COLORADO SPRINGS, Colo. (KRDO) - Newly passed taxes and regulations by the state legislature could make it more difficult for businesses and households to bounce back from the economic downfall caused by COVID-19 restrictions.
The Colorado Chamber of Commerce made the announcement during a news conference Tuesday morning, featuring a recent report from the Common Sense Institute, a non-partisan research organization dedicated to the protection and promotion of Colorado's economy.
The report found that the cumulative cost of new taxes and fees will be approximately $1.8 billion per year within the next three to five years.
That projection does not include the costs to businesses and households to comply with new regulations and legislation which don't have full cost estimates yet -- including mandatory coverage of sick leave, increased health insurance benefits coverage, full costs of oil and gas regulations, and multiple layers of mandates to reduce emissions.
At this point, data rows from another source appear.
(** ** The world *)

Inductive Effect :=
  | EffRequestApproval (request : ApprovalRequest) (answer : res ApprovalResult)
  | EffExecuteMachinePayment (provider : string) (request : MachinePaymentRequest)
      (execContext : PaymentExecutionContext)
  | EffIssueVirtualCard (provider : string) (request : VirtualCardRequest)
      (execContext : PaymentExecutionContext)
  | EffGetPaymentStatus (provider : string) (id : string) (execContext : PaymentExecutionContext)
  | EffGetSetupStatus (provider : string)
  | EffListFundingSources (provider : string) (execContext : PaymentExecutionContext).

Record World := mkWorld {
  w_vault : Vault;
  w_audit : list PaymentAuditEvent;
  w_trace : list Effect;
  w_polls : nat;
  w_reads : nat
}.

(** A method that returns an [A] or panics. *)
Definition M (A : Type) : Type := World → go (A * World).

#[export] Instance M_ret : MRet M := λ A a w, Done (a, w).
#[export] Instance M_bind : MBind M := λ A B f m w,
  match m w with
  | Done (a, w') => f a w'
  | Panic => Panic
  | Deadlock => Deadlock
  end.

(** [x, err := m; if err != nil { return ..., err }] *)
Definition bind_res {A B} (m : M (res A)) (f : A → M (res B)) : M (res B) :=
  r ← m; match r with Ok a => f a | Fail e => mret (Fail e) end.
Notation "x ←? m ; k" := (bind_res m (λ x, k))
  (at level 20, m at level 100, k at level 200, right associativity).

Definition lift {A} (a : res A) : M (res A) := mret a.

Definition modify (f : World → World) : M () := λ w, Done (tt, f w).

Definition emit (e : Effect) : M () :=
  modify (λ w, mkWorld (w_vault w) (w_audit w) (w_trace w ++ [e]) (w_polls w) (w_reads w)).

(** Run a vault method on the world's vault. *)
Definition with_vault {A} (f : Vault → go (A * Vault)) : M A := λ w,
  match f (w_vault w) with
  | Done (a, v) => Done (a, mkWorld v (w_audit w) (w_trace w) (w_polls w) (w_reads w))
  | Panic => Panic
  | Deadlock => Deadlock
  end.

Definition history : M (list Effect) := λ w, Done (w_trace w, w).

(** ** Interfaces *)

(** [IPaymentPolicy] *)
Class IPaymentPolicy := {
  Evaluate : ApprovalRequest → bool → M (res PaymentPolicyDecision)
}.

(** [IPaymentApprovalService] *)
Definition IPaymentApprovalService : Type :=
  list Effect → ApprovalRequest → res ApprovalResult.

(** [IPaymentProvider] *)
Record IPaymentProvider := mkProvider {
  GetProviderId : string;
  provider_GetSetupStatus : list Effect → res PaymentSetupStatus;
  provider_ListFundingSources : list Effect → PaymentExecutionContext → res (list FundingSource);
  provider_IssueVirtualCard : list Effect → VirtualCardRequest → PaymentExecutionContext →
    res VirtualCardIssueResult;
  provider_ExecuteMachinePayment : list Effect → MachinePaymentRequest → PaymentExecutionContext →
    res MachinePaymentProviderResult;
  provider_GetPaymentStatus : list Effect → string → PaymentExecutionContext → res PaymentStatus
}.

Record DefaultPaymentPolicy := mkDefaultPolicy {
  allowTestModeWithoutApproval : bool;
  denyLiveWithoutApprovalService : bool;
  maxLiveAmountMinor : option Z
}.

Definition NewDefaultPaymentPolicy (allowTest denyLive : option bool) (maxLive : option Z)
    : DefaultPaymentPolicy :=
  mkDefaultPolicy (default true allowTest) (default true denyLive) maxLive.

(** ** Requests *)

Definition buildApprovalRequest (action summary providerId merchantName : string)
    (amountMinor : Z) (currency : string) (expiresAtUtc : option Z)
    (ec : PaymentExecutionContext) : ApprovalRequest :=
  {| ar_Action := action; ar_Summary := summary; ar_Severity := "";
     ar_MerchantName := merchantName; ar_AmountMinor := amountMinor; ar_Currency := currency;
     ar_FundingSourceDisplay := ""; ar_ProviderId := providerId; ar_ExpiresAtUtc := expiresAtUtc;
     ar_Environment := pec_Environment ec; ar_AgentId := pec_SenderId ec;
     ar_WorkspaceId := pec_WorkspaceId ec; ar_SessionId := pec_SessionId ec;
     ar_ChannelId := pec_ChannelId ec; ar_SenderId := pec_SenderId ec;
     ar_CliConfirmed := pec_CliConfirmed ec |}.

Definition prepareSecretForVault (secret : PaymentSecret) (handleId providerId environment : string)
    (expiresAtUtc : option Z) : PaymentSecret :=
  let expiresAtUtc := match expiresAtUtc with None => sec_expiresAtUtc secret | e => e end in
  {| sec_handleId := handleId; sec_providerId := providerId; sec_last4 := "";
     sec_expiresAtUtc := expiresAtUtc; sec_environment := environment;
     sec_pan := Resolve secret SecretFieldPan; sec_cvv := Resolve secret SecretFieldCvv;
     sec_expMonth := Resolve secret SecretFieldExpMonth;
     sec_expYear := Resolve secret SecretFieldExpYear;
     sec_postalCode := Resolve secret SecretFieldPostalCode;
     sec_authorizationToken := Resolve secret SecretFieldAuthorizationToken;
     sec_authorizationHeader := Resolve secret SecretFieldAuthorizationHeader |}.

Definition validateMachinePaymentRequest (request : MachinePaymentRequest) : res () :=
  if (mpc_AmountMinor (mpr_Challenge request) <=? 0)%Z
  then Fail "amount_minor must be greater than 0"
  else if decide (mpc_Currency (mpr_Challenge request) = "") then Fail "currency is required"
  else Ok tt.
There were 150,000 fewer jobs in Colorado in December 2020 relative to the start of the year, representing a 5.4% cut, according to the Common Sense Institute report. Nearly 91,000 of those jobs were in the leisure and hospitality industries.
Small business suffered, especially. As of February 10th, researchers say small business revenue was down nearly 30% from January 2020.
Colorado's unemployment rate increased by the second-most among all states, from 2.5% to 8.5%. The Colorado state unemployment ranking went from 4th to 48th, the report claims.
Colorado Chamber officials are now calling on the state legislature to hold off on rolling out the new regulations and taxes as small businesses try to recover from recent shutdowns.
"We need our state leaders to simply allow businesses to get back on their feet during this time, because that is the only path to economic recovery," said Loren Furman.